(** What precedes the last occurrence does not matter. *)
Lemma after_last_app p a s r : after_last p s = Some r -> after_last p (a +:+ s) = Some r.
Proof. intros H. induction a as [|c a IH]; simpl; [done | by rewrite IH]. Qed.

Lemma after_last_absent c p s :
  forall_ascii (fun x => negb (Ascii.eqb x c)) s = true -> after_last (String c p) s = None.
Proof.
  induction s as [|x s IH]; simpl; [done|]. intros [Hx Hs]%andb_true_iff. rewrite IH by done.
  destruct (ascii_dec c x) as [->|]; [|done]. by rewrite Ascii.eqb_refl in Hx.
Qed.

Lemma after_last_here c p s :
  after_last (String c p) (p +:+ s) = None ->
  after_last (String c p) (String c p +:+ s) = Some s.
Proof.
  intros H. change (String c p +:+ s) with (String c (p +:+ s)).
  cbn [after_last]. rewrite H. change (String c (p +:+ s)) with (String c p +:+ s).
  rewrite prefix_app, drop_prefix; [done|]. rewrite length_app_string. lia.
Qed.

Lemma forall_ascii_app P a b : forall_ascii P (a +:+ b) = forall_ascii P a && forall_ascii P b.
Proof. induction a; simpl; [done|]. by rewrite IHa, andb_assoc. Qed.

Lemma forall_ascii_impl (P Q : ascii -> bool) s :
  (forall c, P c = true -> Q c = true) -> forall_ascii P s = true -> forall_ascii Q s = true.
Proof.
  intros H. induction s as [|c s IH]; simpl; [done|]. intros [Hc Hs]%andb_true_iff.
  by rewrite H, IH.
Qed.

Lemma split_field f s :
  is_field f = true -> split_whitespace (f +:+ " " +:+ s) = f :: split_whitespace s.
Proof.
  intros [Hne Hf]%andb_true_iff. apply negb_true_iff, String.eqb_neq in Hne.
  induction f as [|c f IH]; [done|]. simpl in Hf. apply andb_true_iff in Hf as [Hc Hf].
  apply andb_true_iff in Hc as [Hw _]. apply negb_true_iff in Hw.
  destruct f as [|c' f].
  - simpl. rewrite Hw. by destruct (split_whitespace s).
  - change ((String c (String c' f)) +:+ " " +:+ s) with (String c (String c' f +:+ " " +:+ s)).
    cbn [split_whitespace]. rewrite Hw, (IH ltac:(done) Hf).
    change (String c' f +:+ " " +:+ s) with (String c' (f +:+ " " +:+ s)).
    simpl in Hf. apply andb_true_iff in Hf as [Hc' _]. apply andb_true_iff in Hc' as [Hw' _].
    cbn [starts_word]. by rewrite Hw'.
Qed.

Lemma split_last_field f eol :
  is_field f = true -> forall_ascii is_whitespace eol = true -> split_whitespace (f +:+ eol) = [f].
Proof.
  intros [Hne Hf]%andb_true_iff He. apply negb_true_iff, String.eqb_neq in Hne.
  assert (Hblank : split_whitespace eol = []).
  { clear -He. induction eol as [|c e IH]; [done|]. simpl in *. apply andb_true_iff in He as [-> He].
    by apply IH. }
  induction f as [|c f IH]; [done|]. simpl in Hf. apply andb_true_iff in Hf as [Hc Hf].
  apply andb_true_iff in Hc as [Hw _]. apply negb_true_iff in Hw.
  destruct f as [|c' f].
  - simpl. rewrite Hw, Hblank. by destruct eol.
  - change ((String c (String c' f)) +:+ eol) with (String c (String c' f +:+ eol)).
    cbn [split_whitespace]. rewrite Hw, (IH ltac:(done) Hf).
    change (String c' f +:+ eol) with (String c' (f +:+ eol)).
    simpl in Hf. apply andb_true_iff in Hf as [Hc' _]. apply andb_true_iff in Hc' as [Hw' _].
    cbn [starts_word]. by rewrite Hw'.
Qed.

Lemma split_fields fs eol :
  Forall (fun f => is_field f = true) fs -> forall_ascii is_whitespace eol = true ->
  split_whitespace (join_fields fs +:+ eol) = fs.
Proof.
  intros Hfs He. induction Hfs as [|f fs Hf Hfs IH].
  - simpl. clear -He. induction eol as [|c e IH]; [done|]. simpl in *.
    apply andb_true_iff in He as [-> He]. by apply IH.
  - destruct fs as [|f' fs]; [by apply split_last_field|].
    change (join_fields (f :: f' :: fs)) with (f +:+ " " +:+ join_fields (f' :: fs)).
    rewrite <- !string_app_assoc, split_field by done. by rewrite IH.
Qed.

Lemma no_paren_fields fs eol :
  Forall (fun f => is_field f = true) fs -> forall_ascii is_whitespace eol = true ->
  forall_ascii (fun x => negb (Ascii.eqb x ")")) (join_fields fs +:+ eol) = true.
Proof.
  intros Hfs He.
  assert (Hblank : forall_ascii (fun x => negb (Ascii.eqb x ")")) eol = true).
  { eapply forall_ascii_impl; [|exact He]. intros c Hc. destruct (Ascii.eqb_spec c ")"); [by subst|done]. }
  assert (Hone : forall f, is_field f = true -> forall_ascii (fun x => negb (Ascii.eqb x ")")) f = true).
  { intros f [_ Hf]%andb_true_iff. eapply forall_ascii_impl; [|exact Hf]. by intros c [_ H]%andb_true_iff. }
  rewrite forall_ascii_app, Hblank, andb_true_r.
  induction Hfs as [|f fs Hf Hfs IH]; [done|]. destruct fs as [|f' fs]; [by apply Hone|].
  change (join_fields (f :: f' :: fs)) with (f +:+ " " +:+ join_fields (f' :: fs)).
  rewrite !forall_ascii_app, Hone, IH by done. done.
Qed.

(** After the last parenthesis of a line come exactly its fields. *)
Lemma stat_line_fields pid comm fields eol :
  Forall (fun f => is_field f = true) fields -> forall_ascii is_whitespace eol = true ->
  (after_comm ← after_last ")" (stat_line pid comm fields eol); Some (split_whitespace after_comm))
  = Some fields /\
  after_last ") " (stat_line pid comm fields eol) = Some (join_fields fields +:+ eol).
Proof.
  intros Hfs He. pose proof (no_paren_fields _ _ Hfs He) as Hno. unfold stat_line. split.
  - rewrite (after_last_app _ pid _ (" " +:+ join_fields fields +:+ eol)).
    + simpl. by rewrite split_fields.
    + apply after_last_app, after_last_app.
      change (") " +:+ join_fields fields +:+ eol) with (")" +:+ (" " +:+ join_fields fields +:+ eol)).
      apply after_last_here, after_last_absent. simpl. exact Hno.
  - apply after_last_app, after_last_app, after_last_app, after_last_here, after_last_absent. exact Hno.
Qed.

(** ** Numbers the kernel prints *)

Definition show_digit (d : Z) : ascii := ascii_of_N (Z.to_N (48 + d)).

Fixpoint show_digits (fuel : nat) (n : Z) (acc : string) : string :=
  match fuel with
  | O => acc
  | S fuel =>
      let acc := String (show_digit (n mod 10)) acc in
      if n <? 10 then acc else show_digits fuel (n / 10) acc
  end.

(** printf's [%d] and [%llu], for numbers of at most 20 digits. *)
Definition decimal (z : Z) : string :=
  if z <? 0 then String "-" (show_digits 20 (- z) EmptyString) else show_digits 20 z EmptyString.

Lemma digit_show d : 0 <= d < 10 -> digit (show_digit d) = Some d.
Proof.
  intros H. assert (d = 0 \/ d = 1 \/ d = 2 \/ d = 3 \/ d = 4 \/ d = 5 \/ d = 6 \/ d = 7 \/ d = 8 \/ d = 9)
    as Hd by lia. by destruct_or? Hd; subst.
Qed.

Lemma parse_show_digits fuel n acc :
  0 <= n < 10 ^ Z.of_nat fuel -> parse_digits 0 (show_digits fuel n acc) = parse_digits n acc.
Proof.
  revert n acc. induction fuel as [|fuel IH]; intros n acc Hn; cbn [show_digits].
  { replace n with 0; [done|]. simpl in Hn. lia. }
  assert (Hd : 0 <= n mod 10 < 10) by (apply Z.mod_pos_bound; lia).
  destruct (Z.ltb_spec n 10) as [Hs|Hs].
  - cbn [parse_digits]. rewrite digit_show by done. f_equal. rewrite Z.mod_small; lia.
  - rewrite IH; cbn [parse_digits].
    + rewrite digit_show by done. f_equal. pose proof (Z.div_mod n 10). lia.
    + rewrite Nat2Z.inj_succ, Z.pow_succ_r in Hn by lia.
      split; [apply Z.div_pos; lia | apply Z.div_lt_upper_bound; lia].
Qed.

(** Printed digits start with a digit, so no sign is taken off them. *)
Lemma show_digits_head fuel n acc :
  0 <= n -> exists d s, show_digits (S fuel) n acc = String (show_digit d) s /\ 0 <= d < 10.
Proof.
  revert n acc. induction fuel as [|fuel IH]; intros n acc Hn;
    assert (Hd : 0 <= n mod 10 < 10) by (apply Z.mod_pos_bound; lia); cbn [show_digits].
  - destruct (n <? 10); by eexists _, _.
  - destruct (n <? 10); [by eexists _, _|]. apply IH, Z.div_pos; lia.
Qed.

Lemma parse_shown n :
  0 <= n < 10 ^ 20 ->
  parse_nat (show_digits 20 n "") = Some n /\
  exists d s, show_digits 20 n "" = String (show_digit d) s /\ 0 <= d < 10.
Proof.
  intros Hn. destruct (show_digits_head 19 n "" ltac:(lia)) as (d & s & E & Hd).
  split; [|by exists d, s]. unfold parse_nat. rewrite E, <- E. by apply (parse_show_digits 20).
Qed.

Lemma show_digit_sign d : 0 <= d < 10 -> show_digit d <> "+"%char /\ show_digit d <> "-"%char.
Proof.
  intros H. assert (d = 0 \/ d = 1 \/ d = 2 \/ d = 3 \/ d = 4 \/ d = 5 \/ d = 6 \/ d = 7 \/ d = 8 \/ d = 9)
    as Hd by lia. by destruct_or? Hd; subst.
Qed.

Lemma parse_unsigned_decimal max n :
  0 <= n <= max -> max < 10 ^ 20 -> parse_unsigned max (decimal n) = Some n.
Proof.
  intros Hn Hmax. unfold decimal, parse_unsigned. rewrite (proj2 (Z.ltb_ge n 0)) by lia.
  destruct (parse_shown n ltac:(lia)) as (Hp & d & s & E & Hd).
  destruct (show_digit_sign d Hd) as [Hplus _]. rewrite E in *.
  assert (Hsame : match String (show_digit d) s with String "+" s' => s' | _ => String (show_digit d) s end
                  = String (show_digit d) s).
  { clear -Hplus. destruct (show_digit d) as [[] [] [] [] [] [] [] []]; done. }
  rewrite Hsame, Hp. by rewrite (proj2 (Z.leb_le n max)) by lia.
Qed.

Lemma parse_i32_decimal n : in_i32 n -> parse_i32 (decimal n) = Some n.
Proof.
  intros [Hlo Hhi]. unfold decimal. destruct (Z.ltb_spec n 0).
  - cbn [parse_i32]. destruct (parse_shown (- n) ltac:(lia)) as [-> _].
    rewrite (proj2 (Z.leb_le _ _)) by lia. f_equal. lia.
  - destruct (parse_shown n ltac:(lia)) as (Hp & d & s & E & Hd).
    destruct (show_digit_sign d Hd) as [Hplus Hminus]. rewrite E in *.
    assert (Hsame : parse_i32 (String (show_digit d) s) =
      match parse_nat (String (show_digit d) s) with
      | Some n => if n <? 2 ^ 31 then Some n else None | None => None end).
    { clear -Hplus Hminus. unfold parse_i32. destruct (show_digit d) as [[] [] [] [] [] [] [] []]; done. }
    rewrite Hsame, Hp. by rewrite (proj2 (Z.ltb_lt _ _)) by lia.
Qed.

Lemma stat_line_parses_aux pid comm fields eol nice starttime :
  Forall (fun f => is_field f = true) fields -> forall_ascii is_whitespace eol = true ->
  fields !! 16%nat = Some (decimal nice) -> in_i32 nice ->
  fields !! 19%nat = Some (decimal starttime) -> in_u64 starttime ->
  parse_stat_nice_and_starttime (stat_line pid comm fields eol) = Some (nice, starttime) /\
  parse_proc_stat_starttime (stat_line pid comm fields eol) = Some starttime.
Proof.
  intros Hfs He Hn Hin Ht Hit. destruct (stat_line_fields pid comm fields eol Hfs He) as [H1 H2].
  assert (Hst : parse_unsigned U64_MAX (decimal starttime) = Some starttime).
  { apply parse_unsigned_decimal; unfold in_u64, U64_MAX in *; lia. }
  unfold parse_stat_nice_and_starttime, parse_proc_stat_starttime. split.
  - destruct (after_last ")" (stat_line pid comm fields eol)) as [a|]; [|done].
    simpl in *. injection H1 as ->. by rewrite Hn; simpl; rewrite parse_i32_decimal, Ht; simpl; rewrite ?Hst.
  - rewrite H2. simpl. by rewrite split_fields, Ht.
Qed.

> _DIRECTIONS_
Set down, exactly as they appear above, all lines from the one that has "rewrite (proj2 (Z.leb_le _" down to the one that has "fields !! 19%nat", including those two and no others.

> _YOUR SOLUTION_
    rewrite (proj2 (Z.leb_le _ _)) by lia. f_equal. lia.
  - destruct (parse_shown n ltac:(lia)) as (Hp & d & s & E & Hd).
    destruct (show_digit_sign d Hd) as [Hplus Hminus]. rewrite E in *.
    assert (Hsame : parse_i32 (String (show_digit d) s) =
      match parse_nat (String (show_digit d) s) with
      | Some n => if n <? 2 ^ 31 then Some n else None | None => None end).
    { clear -Hplus Hminus. unfold parse_i32. destruct (show_digit d) as [[] [] [] [] [] [] [] []]; done. }
    rewrite Hsame, Hp. by rewrite (proj2 (Z.ltb_lt _ _)) by lia.
Qed.

Lemma stat_line_parses_aux pid comm fields eol nice starttime :
  Forall (fun f => is_field f = true) fields -> forall_ascii is_whitespace eol = true ->
  fields !! 16%nat = Some (decimal nice) -> in_i32 nice ->
  fields !! 19%nat = Some (decimal starttime) -> in_u64 starttime ->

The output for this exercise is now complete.